Exercise prompt: Each line of the listing where the string "that" appears is to be identified and copied.

Task input:

(** The server that got into its main loop. *)
Lemma server_started conf w t0 t :
  DhcpConfig.client conf = false -> setup kernel' stack' conf w = Some (0, t0) -> run kernel' stack' t0 = Some (None, t) ->
  usable inet_aton conf -> hd true (DhcpServer.answers env0) = true ->
  exists sv0 sv, configured kernel' inet_aton env0 conf sv0 /\ serves sv t /\
    start_ip (cfg sv) = start_ip (cfg sv0) /\ end_ip (cfg sv) = end_ip (cfg sv0) /\ option_hash (cfg sv) = option_hash (cfg sv0) /\
    DhcpServer.lease_seconds (cfg sv) = 3600 /\ forall mac, leasable (ztake ETH_ALEN mac) -> ready_server sv mac.
Proof.
  intros Hm Hset Hrun Hu Hans.
  pose proof (setup_ready kernel' inet_aton stack' env0 (mkDState (dhcp0 conf) w) Hm) as H. unfold swp in H. rewrite Hset in H.
  destruct (H eq_refl) as [(s & Hs & Hcf & _) Hconf]. rewrite Hconf in Hcf. cbn [dh dhcp0 dh_config] in Hcf, Hconf.
  pose proof (run_serves kernel' clock inet_aton inet_addr inet_ntop6 foreach_order stack' fuel t0 s) as Hr. unfold swp in Hr.
  rewrite Hrun in Hr. destruct Hr as (fd & sv & Hst & Hsv); [by rewrite Hconf|done|apply Hcf|done|].
  exists (sv_server s), sv. pose proof Hst as Hst'. revert Hst. unfold g_dhcp_server_start. rewrite (proj1 (cf_idle _ _ _ _ _ Hcf)).
  destruct (fd <? 0); [done|]. cbn [negb]. intros [= E]. split; [done|]. split; [done|]. rewrite <- E. split_and!; try done.
  { apply (cf_lease _ _ _ _ _ Hcf). }
  rewrite E. intros mac Hmac. by eapply started_ready.
Qed.
(** An address of the range of the command line, and its text with the
    netmask of the command line. *)
Definition offered (conf : owfd_dhcp_config) (ip : Z) (text : list Z) : Prop :=
  exists lo hi sn m, inet_aton (conf_text (ip_from conf)) = Some lo /\ inet_aton (conf_text (ip_to conf)) = Some hi /\
    ntohl lo <= ip <= ntohl hi /\ subnet conf = Some sn /\ inet_aton sn = Some m /\
    text = inet_ntoa (htonl ip) ++ str "/" ++ inet_ntoa m.

(** The server of this program has the address in its table, for an hour from
    some time on. *)
Definition lends (t : dstate) (mac : list Z) (ip : Z) : Prop :=
  exists s n, dh_server (dh t) = Some s /\ holds (sv_server s) mac ip (clock n + 3600).

(** A server like the configured one, with an address that it holds for the
    client. *)
Record keeps_for (conf : owfd_dhcp_config) (sv : server) (mac : list Z) (ip : Z) : Prop := {
  kf_ready : table_ok (tab sv) /\ cfg_ok (cfg sv) /\ 0 <= server_nip (cfg sv) < 2 ^ 32;
  kf_seconds : DhcpServer.lease_seconds (cfg sv) = 3600;
  kf_mac : leasable (ztake ETH_ALEN mac);
  kf_range : start_ip (cfg sv) <= ip <= end_ip (cfg sv) /\ ip <> 0;
  kf_holds : exists e, holds sv mac ip e;
  kf_configured : exists sv0, configured kernel' inet_aton env0 conf sv0 /\
    start_ip (cfg sv) = start_ip (cfg sv0) /\ end_ip (cfg sv) = end_ip (cfg sv0) /\ option_hash (cfg sv) = option_hash (cfg sv0);
}.

(** A client of the program that has asked for an address. *)
Record asking (D : DhcpClientFacts.env) (c : cstate) (sid ip : Z) : Prop := {
  ak_inv : inv D 0 false c;
  ak_listens : exists fd, listens fd c;
  ak_settled : settled foreach_order (view_of 0 c);
  ak_state : state (cl c) = REQUESTING /\ requested_ip (cl c) = ip /\ server_ip (cl c) = sid;
  ak_wants : request_list (cl c) = [G_DHCP_ROUTER; G_DHCP_DNS_SERVER; G_DHCP_SUBNET] /\
    cbs (cl c) EVENT_LEASE_AVAILABLE = Some CLIENT_LEASE_FN;
}.

Lemma offered_address conf sv mac ip c c' :
  keeps_for conf sv mac ip -> In G_DHCP_SUBNET (request_list (cl c)) -> has_lease inet_aton foreach_order (cfg sv) ip c c' ->
  exists p addr, assigned_ip (cl c') = Some p /\ strings c' !! p = Some addr /\ offered conf ip (addr ++ str "/" ++ lease_subnet (cl c')).
Proof.
  intros [_ _ _ [Hr _] _ (sv0 & Hcf & E1 & E2 & E3)] Hin [_ (p & Hp & Ht) _ Ho _ _].
  destruct (few_options foreach_order visits _ _ _ _ _ Hcf) as (H3 & sn & m & Hsn & Hm & Hd).
  unfold configured_opts in *. rewrite E3 in Ho. specialize (Ho H3 G_DHCP_SUBNET Hin).
  change (u8 G_DHCP_SUBNET) with G_DHCP_SUBNET in Ho. rewrite Hd in Ho. cbn [option_map] in Ho.
  exists p, (inet_ntoa (htonl ip)). split_and!; [done..|]. rewrite (subnet_text _ _ Ho).
  destruct (cf_range _ _ _ _ _ Hcf) as (lo & hi & Hlo & Hhi & F1 & F2). exists lo, hi, sn, m.
  rewrite <- F1, <- F2, <- E1, <- E2. split; [done|]. split; [done|]. split; [lia|]. by split_and!.
Qed.

(** The second half of the exchange. *)
Lemma acknowledged D conf d c s sv t ip request :
  asking D c (server_nip (cfg sv)) ip -> select_frame foreach_order (cl c) request -> seeks c d s ->
  keeps_for conf sv (mac_address (cl c)) ip -> serves sv t -> to_server kernel' t request -> (388 <= fuel)%nat ->
  exists t' acks, loop kernel' stack' (OnServer false) t = Some (false, t') /\ sent_by t' = sent_by t ++ acks /\
    lends t' (mac_address (cl c)) ip /\
    forall ack id, In ack acks -> to_client kernel s ack id ->
    exists stopped s' text, loop kernel stack (OnClient id false) s = Some (stopped, s') /\ offered conf ip text /\
      (stopped = false -> dh_client_addr (dh s') = Some text /\ did [flush_args d; add_args d text] (dw s) (dw s')).
Proof.
  intros [Hi (fd & Hli) Hv (Hst & Hip & Hsid) [Hrl Hfn]] Hsel Hsk Hkf Hsv Hto Hfuel.
  pose proof Hkf as [(Htab & Hcfg & Hnip) Hsec Hmac [Hr Hnz] (e & Hh) _].
  destruct (request_served clock inet_aton kernel inet_addr inet_ntop6 foreach_order stack fuel stack_ok
    D fd c sv ip e request Hi Hli Hv Hst Hip Hsid) as (sv' & ack & Hrecv & Hgiven & Hlast); [|done|done|done|done|by rewrite Hsec|done|done|done|done|done|].
  { rewrite Hrl. repeat constructor; unfold address_code; cbn; tauto. }
  pose proof (sd_sent _ _ _ _ _ _ _ _ _ Hgiven) as (q & Hq & Hack).
  destruct (server_hears kernel' clock inet_aton inet_addr inet_ntop6 foreach_order stack' fuel request t sv sv' q ack
    Hsv Hto Hrecv Hq Hack) as (t' & acks & Ht' & [_ (sv1 & Hsv1 & _ & E)] & Hso & Hacks).
  exists t', acks. split; [exact Ht'|]. split; [exact Hso|]. split.
  { exists sv1, (DhcpServer.tick (en sv)). split; [done|]. rewrite E, <- Hsec. apply (sd_holds _ _ _ _ _ _ _ _ _ Hgiven). }
  intros f id ->%Hacks Htc. assert (arrives kernel c ack) as Harr by by eapply to_client_arrives.
  destruct (Hlast Harr) as (c' & Hd & Hl). pose proof (hl_told _ _ _ _ _ _ Hl) as Htold. unfold told in Htold. rewrite Hfn in Htold.
  destruct (offered_address conf sv _ ip c c' Hkf) as (p & addr & Hp & Haddr & Hoff); [rewrite Hrl; cbn; tauto|done|].
  destruct (client_leased kernel clock inet_aton inet_addr inet_ntop6 foreach_order stack fuel d s c ack id c' p addr
    Hsk Htc ltac:(done) Hp Haddr) as (stopped & s' & Hs' & Hend). by exists stopped, s', (addr ++ str "/" ++ lease_subnet (cl c')).
Qed.

(** C8. Two programs on a link agree on an address.  One is set up as a client
    and one as a server, and both have got into their main loops.  Every discover
    the client has sent is answered when it arrives at the server; every frame of
    the answer makes the client request an address of the server's range; every
    request is acknowledged, and the server then holds the address for the client
    for an hour; and when a frame of the acknowledgement arrives, the client's
    program either ends or has removed the old addresses of its interface and
    added this one, with the netmask of the server's command line, by two
    commands that were both successful. *)
Theorem programs_meet conf conf' w w' s0 s t0 t c0 :
  DhcpConfig.client conf = true -> DhcpConfig.client conf' = false -> w_bad w = 0 ->
  setup kernel stack conf w = Some (0, s0) -> run kernel stack s0 = Some (None, s) ->
  setup kernel' stack' conf' w' = Some (0, t0) -> run kernel' stack' t0 = Some (None, t) ->
  usable inet_aton conf' -> hd true (DhcpServer.answers env0) = true -> (388 <= fuel)%nat ->
  dh_client (dh s0) = Some c0 -> leasable (mac_address (cl c0)) ->
  exists discovers, sent_by s = sent_by s0 ++ discovers /\
  forall discover, In discover discovers -> to_server kernel' t discover ->
  exists ip t1 offers, loop kernel' stack' (OnServer false) t = Some (false, t1) /\ sent_by t1 = sent_by t ++ offers /\
  forall offer id, In offer offers -> to_client kernel s offer id ->
  exists s1 requests, loop kernel stack (OnClient id false) s = Some (false, s1) /\ sent_by s1 = sent_by s ++ requests /\
  forall request, In request requests -> to_server kernel' t1 request ->
  exists t2 acks, loop kernel' stack' (OnServer false) t1 = Some (false, t2) /\ sent_by t2 = sent_by t1 ++ acks /\
    lends t2 (mac_address (cl c0)) ip /\
  forall ack id', In ack acks -> to_client kernel s1 ack id' ->
  exists stopped s2 text, loop kernel stack (OnClient id' false) s1 = Some (stopped, s2) /\ offered conf' ip text /\
    (stopped = false -> dh_client_addr (dh s2) = Some text /\
       did [flush_args (dh s0); add_args (dh s0) text] (dw s1) (dw s2)).
Proof.
  intros Hm Hm' Hb Hset Hrun Hset' Hrun' Hu Hans Hfuel Hc0 Hmac.
  destruct (client_started conf w s0 s Hm Hb Hset Hrun) as (D & c1 & c & discovers & Hc1 & [_ [Hml _] Hrl _ _ Hfn] & Hsk & Hse).
  assert (c1 = c0) as -> by congruence. clear Hc1.
  destruct (server_started conf' w' t0 t Hm' Hset' Hrun' Hu Hans) as (sv0 & sv & Hcf & Hsv & E1 & E2 & E3 & E4 & Hready).
  destruct Hse as [Hi Hv Hsel [[Hrl1 Hmac1] [Hcb1 Hlog1]] (fd & Hli & Hfs) Hall]. cbn [rset cl wd] in *.
  specialize (Hready (mac_address (cl c))). rewrite Hmac1, ztake_all in Hready by (unfold ETH_ALEN; lia). specialize (Hready Hmac).
  rewrite <- Hmac1 in Hready. exists discovers. split; [unfold sent_by; by rewrite (proj2 (sk_client _ _ _ Hsk))|].
  intros discover Hin Hto. rewrite List.Forall_forall in Hall. specialize (Hall _ Hin).
  destruct (discover_served clock inet_aton kernel inet_addr inet_ntop6 foreach_order stack fuel stack_ok
    (mkEnv D None) fd c sv discover Hi Hli Hv Hsel Hall Hready Hfuel) as (ip & sv1 & offer & Hrecv & Hgiven & Hnext).
  pose proof (sd_sent _ _ _ _ _ _ _ _ _ Hgiven) as (q & Hq & Hoff).
  destruct (server_hears kernel' clock inet_aton inet_addr inet_ntop6 foreach_order stack' fuel discover t sv sv1 q offer
    Hsv Hto Hrecv Hq Hoff) as (t1 & offers & Ht1 & Hsv1 & Hso & Hoffers).
  exists ip, t1, offers. split; [exact Ht1|]. split; [exact Hso|]. intros f id ->%Hoffers Htc.
  assert (arrives kernel c offer) as Harr by by eapply to_client_arrives.
  destruct (Hnext Harr) as (c1 & requests & Hd & Hi1 & [R1 R2 R3 R4 (R5 & R6 & R7 & R8) _ R9] & [Hli1 Hfr1] & Hreq).
  destruct (client_quiet kernel clock inet_aton inet_addr inet_ntop6 foreach_order stack fuel _ s c offer id c1 Hsk Htc) as (s1 & Hs1 & Hsk1);
    [done|].
  exists s1, requests. split; [exact Hs1|]. split.
  { unfold sent_by. by rewrite (proj2 (sk_client _ _ _ Hsk1)), (proj2 (sk_client _ _ _ Hsk)). }
  intros request Hinr Hto1. rewrite List.Forall_forall in Hreq. destruct Hgiven as [_ _ Hr Hh [Hcfg1 Htab1]].
  assert (mac_address (cl c1) = mac_address (cl c)) as Hmac2 by exact R6. rewrite <- Hmac1, <- Hmac2.
  apply (acknowledged (mkEnv D None) conf' _ c1 s1 sv1 t1 ip request); [| |done| |done..].
  - rewrite Hcfg1. split; [done|by exists fd|done|by split_and!|].
    assert (request_list (cl c1) = request_list (cl c)) as -> by exact R7.
    assert (cbs (cl c1) = cbs (cl c)) as -> by exact R8. by rewrite Hrl1, Hcb1.
  - by apply Hreq.
  - destruct Hready as [? ? _ ? _ [? _]]. rewrite Hmac2. split; rewrite ?Hcfg1; try done.
    + by exists OFFER_TIME.
    + by exists sv0.
Qed.

End meeting.

(** ** A meeting in the laboratory

    The programs of [DhcpRuns.v], each on its own system. *)

Definition set_up_on (frames : list (list Z)) (conf : owfd_dhcp_config) : option (Z * dstate) :=
  owfd_dhcp_setup (station frames) station_aton lab_stack env0 (mkDState (dhcp0 conf) world0).

Definition run_on (frames : list (list Z)) (s : dstate) : option (option Z * dstate) :=
  owfd_dhcp_run (station frames) wall_clock station_aton lab_addr lab_ntop map_to_list lab_stack 600 [] s.

Definition loop_on (frames : list (list Z)) (h : Dhcp.happening) (s : dstate) : option (bool * dstate) :=
  Dhcp.loop (station frames) wall_clock station_aton lab_addr lab_ntop map_to_list lab_stack 600 [h] s.

Definition after {A} (r : option (A * dstate)) : dstate := match r with Some (_, s) => s | None => mkDState (dhcp0 sample_server) world0 end.

Definition ready_on (frames : list (list Z)) (conf : owfd_dhcp_config) : dstate := after (set_up_on frames conf).
Definition running_on (frames : list (list Z)) (conf : owfd_dhcp_config) : dstate := after (run_on frames (ready_on frames conf)).
Definition step_on (frames : list (list Z)) (h : Dhcp.happening) (s : dstate) : dstate := after (loop_on frames h s).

Problem solution:
(** The server that got into its main loop. *)
(** A server like the configured one, with an address that it holds for the
(** A client of the program that has asked for an address. *)
    commands that were both successful. *)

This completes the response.